When you were a kid playing with bottle rockets, you learned quickly that what goes up must come down. The same goes for lifting. However, oftentimes we put all of our energy into propelling the weight upward, then just let it drop.
Unfortunately, that approach doesn't take advantage of the strength- and muscle-building powers of the eccentric contraction—the negative half of the rep. It's during this portion of the rep that a lot of the microdamage occurs within the muscle tissue—damage that'll be repaired and replaced with thicker muscle fibers, which translates into larger muscles.
So while it's much easier to let gravity take over and just speed through the negative, like the falling bottle rocket, you're cheating yourself out of muscle-building results.
Slow Down (Your Rep)
How slow should the negative rep be? Studies have addressed a number of time intervals, and it's clear that too long of a negative can be counterproductive. While many eccentric-focused protocols call for a five-second negative, the one we're doing here lasts three seconds. You'll consciously have to fight the descent of the weight, meaning you'll make any set significantly harder than when you focus only on the lift (positive rep). Embrace making your sets harder—that's what gains in size and strength are all about!
I've put together a triset for arms—a string of three movements done back to back with no rest in between—that's designed to take full advantage of the benefits of eccentric training. This set focuses on the brachialis and the brachioradialis, which work as elbow flexors in addition to the biceps, though you can similarly do it with other exercises so long as you use the same pieces of equipment to keep the rest interval between sets to a minimum.
The brachialis and brachioradialis are often overlooked in favor of the larger biceps brothers, which are located higher up on the arm. Yet neglecting these two hard-to-pronounce muscles is a big mistake; they add thickness to the arm. What's more, if not properly developed, they can hold back your overall biceps growth.

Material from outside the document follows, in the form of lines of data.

(** ** The laws of a store *)

Class PairingStoreLaws `{Rapp} `{CertificateDecoder} (S : Type) `{!PairingStore S} := {
  (** The representation invariant. *)
  ps_ok : S → Prop;
  ps_get_spec s p : ps_ok s → match ps_get s p with
                              | Ok r => pair_id r = p ∧ PairingRecord_wf r
                              | Err e => e = Ste_Unknown
                              | Panic => False
                              end;
  ps_pair_ids_spec s p : ps_ok s → p ∈ ps_pair_ids s ↔ ∃ r, ps_get s p = Ok r;
  ps_insert_spec s s' r :
    ps_ok s → PairingRecord_wf r → ps_insert r s = (s', Ok tt) →
    ps_ok s' ∧ (∀ q, ps_get s' q = if decide (q = pair_id r) then Ok r else ps_get s q);
  ps_update_spec s s' p f :
    ps_ok s → keeps_pairing f → ps_update p f s = (s', Ok tt) →
    ps_ok s' ∧ (∃ r, ps_get s p = Ok r) ∧
    (∀ q, ps_get s' q = if decide (q = p) then result_map f (ps_get s q) else ps_get s q);
  ps_remove_spec s s' p :
    ps_ok s → ps_remove p s = (s', Ok tt) →
    ps_ok s' ∧ (∃ r, ps_get s p = Ok r) ∧
    (∀ q, ps_get s' q = if decide (q = p) then Err Ste_Unknown else ps_get s q) ∧
    ps_card_sighting s' p = None;
  ps_sweep_spec s p now established :
    ps_ok s → let '(s', outcome) := ps_sweep p now established s in
    ps_ok s' ∧
    match outcome with
    | Ok outcome => ∃ r r', ps_get s p = Ok r ∧ swept outcome r r' ∧
        (∀ q, ps_get s' q = if decide (q = p) then Ok r' else ps_get s q)
    | Err _ => ∀ q, ps_get s' q = ps_get s q
    | Panic => False
    end;
  ps_record_card_sighting_spec s s' p sighting :
    ps_ok s → ps_record_card_sighting p sighting s = (s', Ok tt) →
    ps_ok s' ∧ (∀ q, ps_get s' q = ps_get s q) ∧
    (∀ q, ps_card_sighting s' q = if decide (q = p) then Some sighting else ps_card_sighting s q);
}.

Section memory_laws.
Context `{Rapp} `{!RappLaws} `{CertificateDecoder}.

Definition mps_ok (s : MemoryPairingStore) : Prop := Forall PairingRecord_wf (mps_records s).

Lemma find_pairing_wf p l r : Forall PairingRecord_wf l → find_pairing p l = Some r → pair_id r = p ∧ PairingRecord_wf r.
Proof. intros Hl [Hin Hp]%find_pairing_Some. split; [done|]. by eapply (proj1 (list.Forall_forall _ _)). Qed.

Lemma ok_or_Ok {E A} (o : option A) (e : E) : (∃ a, ok_or o e = Ok a) ↔ ∃ a, o = Some a.
Proof. destruct o; cbn; naive_solver. Qed.

Lemma elem_of_pair_ids p l : p ∈ map pair_id (reverse l) ↔ ∃ r, find_pairing p l = Some r.
Proof.
  rewrite list_elem_of_fmap. setoid_rewrite elem_of_reverse. split.
  - intros (r & -> & Hr). destruct (find_pairing (pair_id r) l) as [r'|] eqn:Hf; [by exists r'|].
    apply find_pairing_None in Hf. rewrite list.Forall_forall in Hf. by destruct (Hf r Hr).
  - intros [r [Hin <-]%find_pairing_Some]. by exists r.
Qed.

Lemma Forall_without (P : PairingRecord → Prop) p l : Forall P l → Forall P (without_pairing p l).
Proof. intros Hl. rewrite list.Forall_forall in *. intros r. unfold without_pairing. rewrite list_elem_of_filter. naive_solver. Qed.

(** The step of both stores after the engine's answer: the swept record at its
    place. *)
Lemma swept_list p l i r r' outcome :
  list_find (λ r, pair_id r = p) l = Some (i, r) → swept outcome r r' → Forall PairingRecord_wf l →
  find_pairing p l = Some r ∧ Forall PairingRecord_wf (<[i := r']> l) ∧
  (∀ q, find_pairing q (<[i := r']> l) = if decide (q = p) then Some r' else find_pairing q l).
Proof.
  intros Hfind Hswept Hl. destruct (list_find_update p l i r r' Hfind) as [Hf Hu].
  apply list_find_Some in Hfind as (Hi & Hp & _). destruct (swept_keeps _ _ _ Hswept) as [Hid Hwf].
  split; [done|]. split.
  { apply Forall_insert; [done|]. apply Hwf. rewrite Forall_lookup in Hl. by eapply Hl. }
  clear Hl Hwf Hswept Hi.
  destruct (update_pairing_spec p (λ _, r') l _ ltac:(intros; cbn; congruence) Hu) as (_ & Hq & _).
  intros q. rewrite Hq. case_decide as Hqp; [|done]. subst q. by rewrite Hf.
Qed.

Lemma mps_sweep_done s p i r r' outcome :
  mps_ok s → list_find (λ r, pair_id r = p) (mps_records s) = Some (i, r) → swept outcome r r' →
  let s' := mkMemoryPairingStore (<[i := r']> (mps_records s)) (mps_sightings s) in
  mps_ok s' ∧
  ∃ r r', mps_get s p = Ok r ∧ swept outcome r r' ∧ (∀ q, mps_get s' q = if decide (q = p) then Ok r' else mps_get s q).
Proof.
  intros Hs Hfind Hswept. destruct (swept_list p _ i r r' outcome Hfind Hswept Hs) as (Hf & Hwf & Hq).
  split; [done|]. exists r, r'. unfold mps_get. cbn. rewrite Hf. split; [done|]. split; [done|].
  intros q. rewrite Hq. by case_decide.
Qed.

(** What [insert], [update] and [remove] of both stores make of a list. *)
Lemma find_insert l r q :
  ok_or (find_pairing q (without_pairing (pair_id r) l ++ [r])) Ste_Unknown =
  if decide (q = pair_id r) then Ok r else ok_or (find_pairing q l) Ste_Unknown.
Proof.
  rewrite find_pairing_app, find_without, find_pairing_cons.
  repeat case_decide; try done; try congruence; by destruct (find_pairing q l).
Qed.

Lemma found p l : find_pairing p l ≠ None → ∃ r, ok_or (find_pairing p l) Ste_Unknown = Ok r.
Proof. destruct (find_pairing p l) as [r|]; [by exists r|done]. Qed.
(* ===== verification/Persistence.v ===== *)
(** The stored form of pairings: crates/refineid-rapp-core/src/persistence.rs.
    [Reader] is the state of an [act] on the octets that remain; the writers give
    the octets to append or [Oversized]. *)

From S2P Require Import Prelude Utf8 Rapp Presence PairingStore.

Section persistence.
Context `{Rapp} `{CertificateDecoder}.

Definition PAIRING_BLOB_MAGIC : bytes := bytes_of_string "RAPP-pair-record".
Definition PAIRING_BLOB_VERSION : Z := 9.
Definition LAST_EARLIER_PROTOCOL_BLOB_VERSION : Z := 8.
Definition FIRST_BLOB_VERSION : Z := 1.
Definition PAIRING_SET_MAGIC : bytes := bytes_of_string "RAPP-pair-set".
Definition PAIRING_SET_VERSION : Z := 1.
Definition KEYS_HELD : Z := 0.
Definition KEYS_REVOKED : Z := 1.
Definition BOOLEAN_FALSE : Z := 0.
Definition BOOLEAN_TRUE : Z := 1.
Definition LENGTH_BYTES : nat := 4.

Inductive PairingCodecError :=
| Pce_BadMagic
| Pce_EarlierProtocol (found : Z)
| Pce_UnsupportedVersion (found : Z)
| Pce_Truncated
| Pce_TrailingBytes
| Pce_InvalidKeys
| Pce_InvalidBoolean
| Pce_InvalidText
| Pce_InvalidDisplayName
| Pce_Oversized
| Pce_PairRecord (e : PairRecordCodecError)
| Pce_NotRequester
| Pce_InvalidCertificate.

(** ** Writing *)

Definition boolean_tag (value : bool) : Z := if value then BOOLEAN_TRUE else BOOLEAN_FALSE.
Definition boolean_from_tag (tag : Z) : result PairingCodecError bool :=
  if tag =? BOOLEAN_FALSE then Ok false else if tag =? BOOLEAN_TRUE then Ok true else Err Pce_InvalidBoolean.

Definition put_length (out : bytes) (length : Z) : result PairingCodecError bytes :=
  if length >? u32_max then Err Pce_Oversized else Ok (out ++ to_be LENGTH_BYTES length).
Definition put_bytes (out : bytes) (bs : bytes) : result PairingCodecError bytes :=
  let? out := put_length out (len bs) in Ok (out ++ bs).
Definition put_optional_certificate (out : bytes) (certificate : option OwnedCert) : result PairingCodecError bytes :=
  match certificate with
  | Some certificate => put_bytes (out ++ [BOOLEAN_TRUE]) (OwnedCert_as_der certificate)
  | None => Ok (out ++ [BOOLEAN_FALSE])
  end.

Definition encode_pairing_record (record : PairingRecord) : result PairingCodecError bytes :=
  let out := PAIRING_BLOB_MAGIC ++ [PAIRING_BLOB_VERSION] in
  let? out :=
    match pair_record record, pairing_state record with
    | Some keys, _ =>
        let out := out ++ [KEYS_HELD] in
        let? encoded := map_err Pce_PairRecord (encode_pair_record keys) in
        put_bytes out encoded
    | None, state =>
        let out := out ++ [KEYS_REVOKED] ++ PairId_as_bytes (pair_id record)
                   ++ [boolean_tag (bool_decide (state = Pst_Revoked true))] in
        put_bytes out (DisplayName_as_str (peer_display_name record))
    end in
  let? out := put_bytes out (peer_platform record) in
  let? out := put_optional_certificate out (authentication_certificate record) in
  let? out := put_optional_certificate out (signature_certificate record) in
  let? out := put_optional_certificate out (root_certificate record) in
  put_optional_certificate out (intermediate_certificate record).

Fixpoint put_records (out : bytes) (records : list PairingRecord) : result PairingCodecError bytes :=
  match records with
  | [] => Ok out
  | record :: records =>
      let? encoded := encode_pairing_record record in
      let? out := put_bytes out encoded in
      put_records out records
  end.
Definition encode_pairing_records (records : list PairingRecord) : result PairingCodecError bytes :=
  let out := PAIRING_SET_MAGIC ++ [PAIRING_SET_VERSION] in
  let? out := put_length out (Z.of_nat (length records)) in
  put_records out records.

(** ** Reading *)

Abbreviation reader := (act bytes PairingCodecError).

Definition reader_take (count : nat) : reader bytes := λ remaining,
  if decide (length remaining < count)%nat then (remaining, Err Pce_Truncated)
  else (drop count remaining, Ok (take count remaining)).
Definition take_u8 : reader Z :=
  do! slice := reader_take 1 in
  match slice with [] => act_err Pce_Truncated | b :: _ => act_ret b end.
Definition take_array (LENGTH : nat) : reader bytes := reader_take LENGTH.
(** [usize] is at least 32 bits wide. *)
Definition take_length : reader Z :=
  do! array := take_array LENGTH_BYTES in
  act_ret (be_fold array).
Definition take_length_prefixed : reader bytes :=
  do! length := take_length in
  reader_take (Z.to_nat length).
Definition take_text : reader bytes :=
  do! bs := take_length_prefixed in
  act_lift (ok_or (str_from_utf8 bs) Pce_InvalidText).
Definition take_optional_certificate : reader (option OwnedCert) :=
  do! tag := take_u8 in
  do! present := act_lift (boolean_from_tag tag) in
  if negb present then act_ret None
  else
    do! der := take_length_prefixed in
    do! certificate := act_lift (ok_or (OwnedCert_from_der der) Pce_InvalidCertificate) in
    act_ret (Some certificate).
Definition reader_finish : reader unit := λ remaining,
  (remaining, match remaining with [] => Ok tt | _ => Err Pce_TrailingBytes end).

First Move Take An Overhand Grip
To start, choose a pair of dumbbells you can strictly reverse curl (that's an overhand biceps curl) for about five reps. These are the weights you'll use for the entire giant set. Stand in front of a mirror, because you'll need to check your form as you transition from one move to another. Hold the dumbbells with your little fingers pressed against the outside plate to facilitate the correct form for a reverse curl. Start with one arm and reverse curl the bell up quickly, then fight the negative for a slow descent of three seconds. Alternate arms until you can no longer reverse curl the weight up.
Second Move Use A Neutral Grip On The Positive
Turn your wrists to a neutral position (palms facing in) and hammer curl the bell up, then turn your wrist so your palm is facing down (pronation) to perform another slow negative reverse curl. Alternate arms until you can no longer fight the descent in the reverse-curl position. You're not done yet!
Third Move Use A Neutral Grip Throughout
Continue the set performing alternating hammer curls with slow negatives, keeping your palms facing in throughout. As it becomes more difficult to raise the weight, use some body English to help get them up, but remember to still fight the descent for a full three seconds to take full advantage of that ever-important negative portion. Do as many reps as you can, aiming for at least another 5, for a total of 15 reps.
The brachialis tendon is notorious for tendinitis, so I'd advise limiting yourself to just one set the first time you try this routine. If your forearms are sore the next day, let them fully recover before you hit them again with any pulling movements.
Well-developed muscles both above and below the elbow joint display an incredible look of power, and are often the only part of the arm revealed when you're wearing a shirt. Turn a negative into a positive and build a pair of thick, vascular forearms to rival Popeye's. Don't be surprised if people start offering you high-fives or fist bumps instead of handshakes.